Pediatr Res. 1991 May;29(5):500-3. doi: 10.1203/00006450-199105010-00017.
The pharmacokinetics and associated pharmacodynamics of nifedipine were studied in nine children aged 5 to 68 mo with bronchopulmonary dysplasia and pulmonary artery hypertension after a single oral dose of 1.44 mumol/kg (0.5 mg/kg). In the cardiac catheterization laboratory, hemodynamic measurements were made in duplicate just before the nifedipine dose and at 5 min and 0.5 and 1.0 h after the dose. The plasma nifedipine concentration was measured by HPLC at each of the above times and at 2.5, 4.0, 6.0, and 8.0 h after the dose. The mean (+/- SD) maximum plasma concentration and the time to maximum plasma concentration were 243.4 +/- 194.5 nmol/L and 1.0 +/- 0.8 h, respectively. The mean area under the plasma concentration-time curve was 761 +/- 509 nmol.h/L. The mean elimination rate constant and t1/2 were 0.456 +/- 0.194 h-1 and 1.8 +/- 0.8 h, respectively. Nifedipine caused a significant (p less than or equal to 0.05) reduction in the mean pulmonary artery pressure by 5 min and in the mean pulmonary vascular resistance index and mean aortic pressure by 30 min, and these reductions remained significant through the 1-h measurement interval. The magnitude of acute hemodynamic response correlated closely with the plasma nifedipine concentrations. No significant change occurred in the mean arterial oxygen saturation or cardiac index during the study period. The percentage changes from baseline in the mean pulmonary artery pressure and mean pulmonary vascular resistance index were approximately double the percentage change in the mean aortic pressure, suggesting that nifedipine had some degree of selective impact on the pulmonary vascular bed.(ABSTRACT TRUNCATED AT 250 WORDS)

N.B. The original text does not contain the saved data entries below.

(** A read-only segment that was written by this process becomes the segment
    that is written again. *)
Lemma truncateSuffix_ro_ok d base es tail s i :
  seg_repr d base es tail s -> Segment.Status s = SegmentReadOnly ->
  MmapFile.writePosition (Segment.LogFile s) = blen (frames es) ->
  base <= i <= base + blen es - 1 ->
  exists s' d',
    Segment.truncateSuffix i (s, quiet d) = (Ok tt, (s', quiet d')) /\
    seg_repr d' base (take (Z.to_nat (i - base)) es)
      (cut_tail (Z.to_nat (i - base)) es tail) s' /\
    Segment.Status s' = SegmentRDWR /\ same_except (owned base) d d'.
Proof.
  intros Hrep Hst Hw Hi. pose proof (seg_first _ _ _ _ _ _ Hrep Hi) as HF. destruct Hrep as [Hd Hr].
  set (es1 := take (Z.to_nat (i - base)) es).
  pose proof (take_contents _ _ _ _ _ (Z.to_nat (i - base)) Hd) as (Hc1 & Hs1 & Hle1 & Hb1).
  pose proof (truncate_log _ _ _ _ _ _ Hd Hw Hi) as HT. cbv zeta in HT.
  pose proof (seg_position _ [] _ _ _ _ _ Hd Hi) as HP.
  destruct Hd as [_ Hb Hc Hs Hm Hp Hf Hfit Hmax _ Hidx Honly].
  rewrite Hst in *. fold es1 in HT, HP, Hc1, Hs1, Hle1, Hb1.
  set (ro := log_name SegmentReadOnly base es) in *.
  set (ri := idx_name SegmentReadOnly base es) in *.
  set (s1 := Segment.set_log _ s) in HT.
  set (c1 := frames es1 ++ cut_tail (Z.to_nat (i - base)) es tail) in HT.
  assert (<[ro := c1]> d !! MmapFile.filePath (Segment.LogFile s1) = Some c1) as Hc1'.
  { cbn. rewrite Hp. apply lookup_insert_eq. }
  pose proof (rename_ok _ _ _ (ReadWriteSegmentName base) Hc1') as HR.
  cbn [Segment.LogFile s1 MmapFile.filePath MmapFile.set_pos Segment.set_log] in HR.
  rewrite Hp, delete_insert_eq in HR.
  set (d2 := <[ReadWriteSegmentName base := c1]> (delete ro d)) in HR.
  set (f2 := MmapFile.set_filePath _ _) in HR.
  assert (idx_repr d2 ri (index_for 0 es) (Segment.LogIndex s) SegmentReadOnly) as Hidx2.
  { apply (idx_repr_frame d); [|done]. unfold d2.
    rewrite lookup_insert_ne by apply (log_idx_ne SegmentRDWR base es).
    rewrite lookup_delete_ne; [done|]. apply log_idx_ne. }
  pose proof (blen_frames_length es). pose proof (blen_nonneg tail).
  destruct (idx_truncate_ro _ _ _ _ i base Hidx2) as (idx' & HI & Hidx'); [lia|len|len|].
  rewrite take_index_for in HI, Hidx'. fold es1 in HI, Hidx'.
  set (d3 := <[ReadWriteIndexName base := _]> (delete ri d2)) in HI, Hidx'.
  set (s3 := Segment.set_Status SegmentRDWR (Segment.set_index idx' (Segment.set_log f2 s1))).
  destruct (truncate_finish d3 base es (cut_tail (Z.to_nat (i - base)) es tail) i s3) as (s' & HE & Hrep' & Hst'); [|done|done|done|lia|].
  { fold es1. split; cbn; try done; [| |unfold cut_tail; fold es1; len|by left|].
    - split; [apply Hb | done].
    - unfold d3. rewrite lookup_insert_ne by apply rw_idx_log_ne.
      rewrite lookup_delete_ne by apply not_eq_sym, (log_idx_ne SegmentRDWR base es).
      apply lookup_insert_eq.
    - exact (only_files_renamed d SegmentReadOnly es SegmentRDWR es1 base _ _ Honly). }
  exists s', d3. split; [|split; [done|split; [done|]]].
  - unfold Segment.truncateSuffix. rewrite (bind_ok (obj _) _ _ _ _ eq_refl).
    rewrite (bind_ok (obj _) _ _ _ _ eq_refl). cbn [fst snd]. rewrite HF, Hst.
    rewrite (bind_ok _ _ _ _ _ HP), (bind_ok _ _ _ _ _ HT).
    rewrite decide_False by done.
    erewrite bind_ok; [exact HE|].
    rewrite (bind_ok _ _ _ _ _ (on_log_ok _ s1 _ _ _ _ HR)).
    by rewrite (bind_ok _ _ _ _ _ (on_index_ok _ (Segment.set_log f2 s1) _ _ _ _ HI)).
  - intros n Hn. unfold d3, d2, ro, ri.
    rewrite lookup_insert_ne by (intros <-; auto with go).
    rewrite lookup_delete_ne by (intros <-; auto with go).
    rewrite lookup_insert_ne by (intros <-; auto with go).
    by rewrite lookup_delete_ne by (intros <-; auto with go).
Qed.

Lemma contig_ends base es :
  contig base es -> es <> [] ->
  exists e0 es0 es1 e1, es = e0 :: es0 /\ es = es1 ++ [e1] /\
    Entry.Index e0 = base /\ Entry.Index e1 = base + blen es - 1.
Proof.
  intros Hc Hne. destruct es as [|e0 es0]; [done|].
  destruct (exists_last Hne) as (es1 & e1 & E).
  exists e0, es0, es1, e1. repeat split; [done | by apply contig_cons in Hc as [? _] |].
  rewrite (Hc (length es1) e1); [rewrite E; len; unfold blen; lia|].
  rewrite E. by apply list_lookup_middle.
Qed.

Lemma changeToReadonly_ok d base es tail s :
  seg_repr d base es tail s -> Segment.Status s = SegmentRDWR -> es <> [] ->
  exists s' d',
    Segment.changeToReadonly (s, quiet d) = (Ok tt, (s', quiet d')) /\
    seg_repr d' base es tail s' /\ Segment.Status s' = SegmentReadOnly /\
    MmapFile.writePosition (Segment.LogFile s') = blen (frames es) /\
    same_except (owned base) d d'.
Proof.
  intros [Hd Hr] Hst Hne. unfold seg_range in Hr. rewrite decide_False in Hr by done.
  destruct Hr as [HF HL]. destruct Hd as [_ Hb Hc Hs Hm Hp Hf Hfit Hmax Hpos Hidx Honly].
  rewrite Hst in *. destruct Hpos as [Hpos|[? _]]; [|done].
  set (ro := log_name SegmentReadOnly base es).
  cbn [log_name idx_name] in *. set (c := frames es ++ _) in Hf.
  rewrite <-Hp in Hf. pose proof (rename_ok _ _ _ ro Hf) as HR. rewrite Hp in HR, Hf.
  set (d1 := <[ro := c]> _) in HR. set (f1 := MmapFile.set_filePath _ _) in HR.
  assert (idx_repr d1 (ReadWriteIndexName base) (index_for 0 es) (Segment.LogIndex s) SegmentRDWR) as Hidx1.
  { apply (idx_repr_frame d); [|done]. unfold d1.
    rewrite lookup_insert_ne by apply (log_idx_ne SegmentReadOnly base es SegmentRDWR base es).
    rewrite lookup_delete_ne; [done|]. apply not_eq_sym, rw_idx_log_ne. }
  destruct (contig_ends _ _ Hc Hne) as (e0 & es0 & es1 & e1 & E0 & E1 & Hi0 & Hi1).
  destruct (idx_changeToReadonly _ _ _ _ (index_for (0 + blen (frame e0)) es0) (index_for 0 es1)
              (IndexEntry.mk (Entry.Index e0) 0)
              (IndexEntry.mk (Entry.Index e1) (0 + blen (frames es1))) Hidx1)
    as (idx' & HI & Hidx'); [by rewrite E0 | by rewrite E1, index_for_app |].
  cbn [IndexEntry.RaftIndex] in HI, Hidx'. rewrite Hi0, Hi1 in HI, Hidx'.
  change (ReadonlyIndexName base (base + blen es - 1)) with (idx_name SegmentReadOnly base es) in HI, Hidx'.
  set (d2 := <[_ := _]> (delete _ d1)) in HI, Hidx'.
  exists (Segment.set_Status SegmentReadOnly (Segment.set_index idx' (Segment.set_log f1 s))), d2.
  split; [|split; [split|split; [done|split; [done|]]]].
  - unfold Segment.changeToReadonly. rewrite (bind_ok (obj _) _ _ _ _ eq_refl). cbn [fst snd].
    rewrite Hst, bool_decide_true by done. cbn [negb].
    rewrite (bind_ok (obj _) _ _ _ _ eq_refl), (bind_ok (obj _) _ _ _ _ eq_refl). cbn [fst snd].
    rewrite HF, HL. change (ReadonlySegmentName base (base + blen es - 1)) with ro.
    rewrite (bind_ok _ _ _ _ _ (on_log_ok _ s _ _ _ _ HR)).
    by rewrite (bind_ok _ _ _ _ _ (on_index_ok _ (Segment.set_log f1 s) _ _ _ _ HI)).
  - split; cbn; try done; [|by left
      |exact (only_files_renamed d SegmentRDWR es SegmentReadOnly es base _ _ Honly)]. fold ro.
    change (ReadonlySegmentName base (base + blen es - 1)) with ro.
    unfold d2. rewrite lookup_insert_ne
      by apply not_eq_sym, (log_idx_ne SegmentReadOnly base es SegmentReadOnly base es).
    rewrite lookup_delete_ne
      by apply not_eq_sym, (log_idx_ne SegmentReadOnly base es SegmentRDWR base es).
    apply lookup_insert_eq.
  - unfold seg_range. by rewrite decide_False.
  - intros n Hn. unfold d2, d1, ro.
    rewrite lookup_insert_ne by (intros <-; auto with go).
    rewrite lookup_delete_ne by (intros <-; auto with go).
    rewrite lookup_insert_ne by (intros <-; auto with go).
    by rewrite lookup_delete_ne by (intros <-; auto with go).
Qed.

(** The files of a segment that is not open. *)
Definition seg_files (d : gmap string bytes) (st : SegmentStatus) (base : Z) (es : list Entry.t)
    (tail : bytes) : Prop :=
  d !! log_name st base es = Some (frames es ++ tail) /\
  d !! idx_name st base es = Some (index_bytes (index_for 0 es)) /\
  only_files d st base es.

Lemma close_segment_ok d base es tail s :
  seg_repr d base es tail s ->
  exists s' d',
    Segment.close (s, quiet d) = (Ok tt, (s', quiet d')) /\
    Segment.Status s' = SegmentClosed /\ seg_files d' (Segment.Status s) base es tail /\
    same_except (owned base) d d'.
Proof.
  intros [Hd _]. destruct Hd as [Hst Hb Hc Hs Hm Hp Hf Hfit Hmax Hpos Hidx Honly].
  destruct (idx_close_ok _ _ _ _ _ Hidx) as (idx' & HI).
  eexists _, _. split; [|split; [|split; [split; [|split]|]]].
  - unfold Segment.close. erewrite bind_ok; [|reflexivity]. cbn [fst snd].
    set (s1 := Segment.set_range 0 0 (Segment.set_Status SegmentClosed s)).
    pose proof (on_log_ok _ s1 _ _ _ _ (close_ok _ d Hm)) as HL.
    erewrite bind_ok; [|unfold fatal_on_err; cbn [fst snd]; by rewrite HL].
    unfold fatal_on_err. by rewrite (on_index_ok _ (Segment.set_log _ s1) _ _ _ _ HI).
  - done.
  - rewrite lookup_insert_ne by apply not_eq_sym, log_idx_ne. done.
  - apply lookup_insert_eq.
  - apply (only_files_same d); [done|]. apply same_except_insert. by right.
  - apply same_except_insert. auto with go.
Qed.

Lemma remove_segment_ok d base es tail s :
  seg_repr d base es tail s ->
  exists s' d',
    Segment.remove (s, quiet d) = (Ok tt, (s', quiet d')) /\
    Segment.Status s' = SegmentClosed /\
    (forall n, owned base n -> d' !! n = None) /\ same_except (owned base) d d'.
Proof.
  intros [Hd _]. destruct Hd as [Hst Hb Hc Hs Hm Hp Hf Hfit Hmax Hpos Hidx Honly].
  rewrite <-Hp in Hf. pose proof (remove_ok _ _ _ Hm Hf) as HR. rewrite Hp in HR, Hf.
  set (d1 := delete _ d) in HR.
  assert (idx_repr d1 (idx_name (Segment.Status s) base es) (index_for 0 es) (Segment.LogIndex s)
            (Segment.Status s)) as Hidx1.
  { apply (idx_repr_frame d); [|done]. apply lookup_delete_ne. apply log_idx_ne. }
  destruct (idx_remove_ok _ _ _ _ _ Hidx1) as (idx' & HI).
  eexists _, _. split; [|split; [|split]].
  - unfold Segment.remove. erewrite bind_ok; [|reflexivity]. cbn [fst snd].
    set (s1 := Segment.set_range 0 0 (Segment.set_Status SegmentClosed s)).
    cbn [fst snd]. rewrite (bind_ok _ _ _ _ _ (on_log_ok _ s1 _ _ _ _ HR)).
    by rewrite (on_index_ok _ (Segment.set_log _ s1) _ _ _ _ HI).
  - done.
  - intros n Hn. apply eq_None_not_Some. intros [Hn1 Hd]%lookup_delete_is_Some.
    apply lookup_delete_is_Some in Hd as [Hn2 Hd]. by destruct (Honly n Hn Hd).
  - apply (same_except_trans _ _ d1); apply same_except_delete; auto with go.
Qed.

对9名年龄在5至68个月、患有支气管肺发育不良和肺动脉高压的儿童,单次口服1.44 μmol/kg(0.5 mg/kg)硝苯地平后,研究了其药代动力学及相关药效学。在心脏导管实验室,于硝苯地平给药前及给药后5分钟、0.5小时和1.0小时重复进行血流动力学测量。在上述各时间点以及给药后2.5、4.0、6.0和8.0小时,通过高效液相色谱法测定血浆硝苯地平浓度。平均(±标准差)最大血浆浓度和达最大血浆浓度时间分别为243.4±194.5 nmol/L和1.0±0.8小时。血浆浓度-时间曲线下平均面积为761±509 nmol·h/L。平均消除速率常数和t1/2分别为0.456±0.194 h-1和1.8±0.8小时。硝苯地平在5分钟时使平均肺动脉压显著(p≤0.05)降低,在30分钟时使平均肺血管阻力指数和平均主动脉压降低,且在1小时测量期间这些降低仍显著。急性血流动力学反应的幅度与血浆硝苯地平浓度密切相关。研究期间平均动脉血氧饱和度或心脏指数无显著变化。平均肺动脉压和平均肺血管阻力指数相对于基线的变化百分比约为平均主动脉压变化百分比的两倍,表明硝苯地平对肺血管床有一定程度的选择性影响。(摘要截短于250字)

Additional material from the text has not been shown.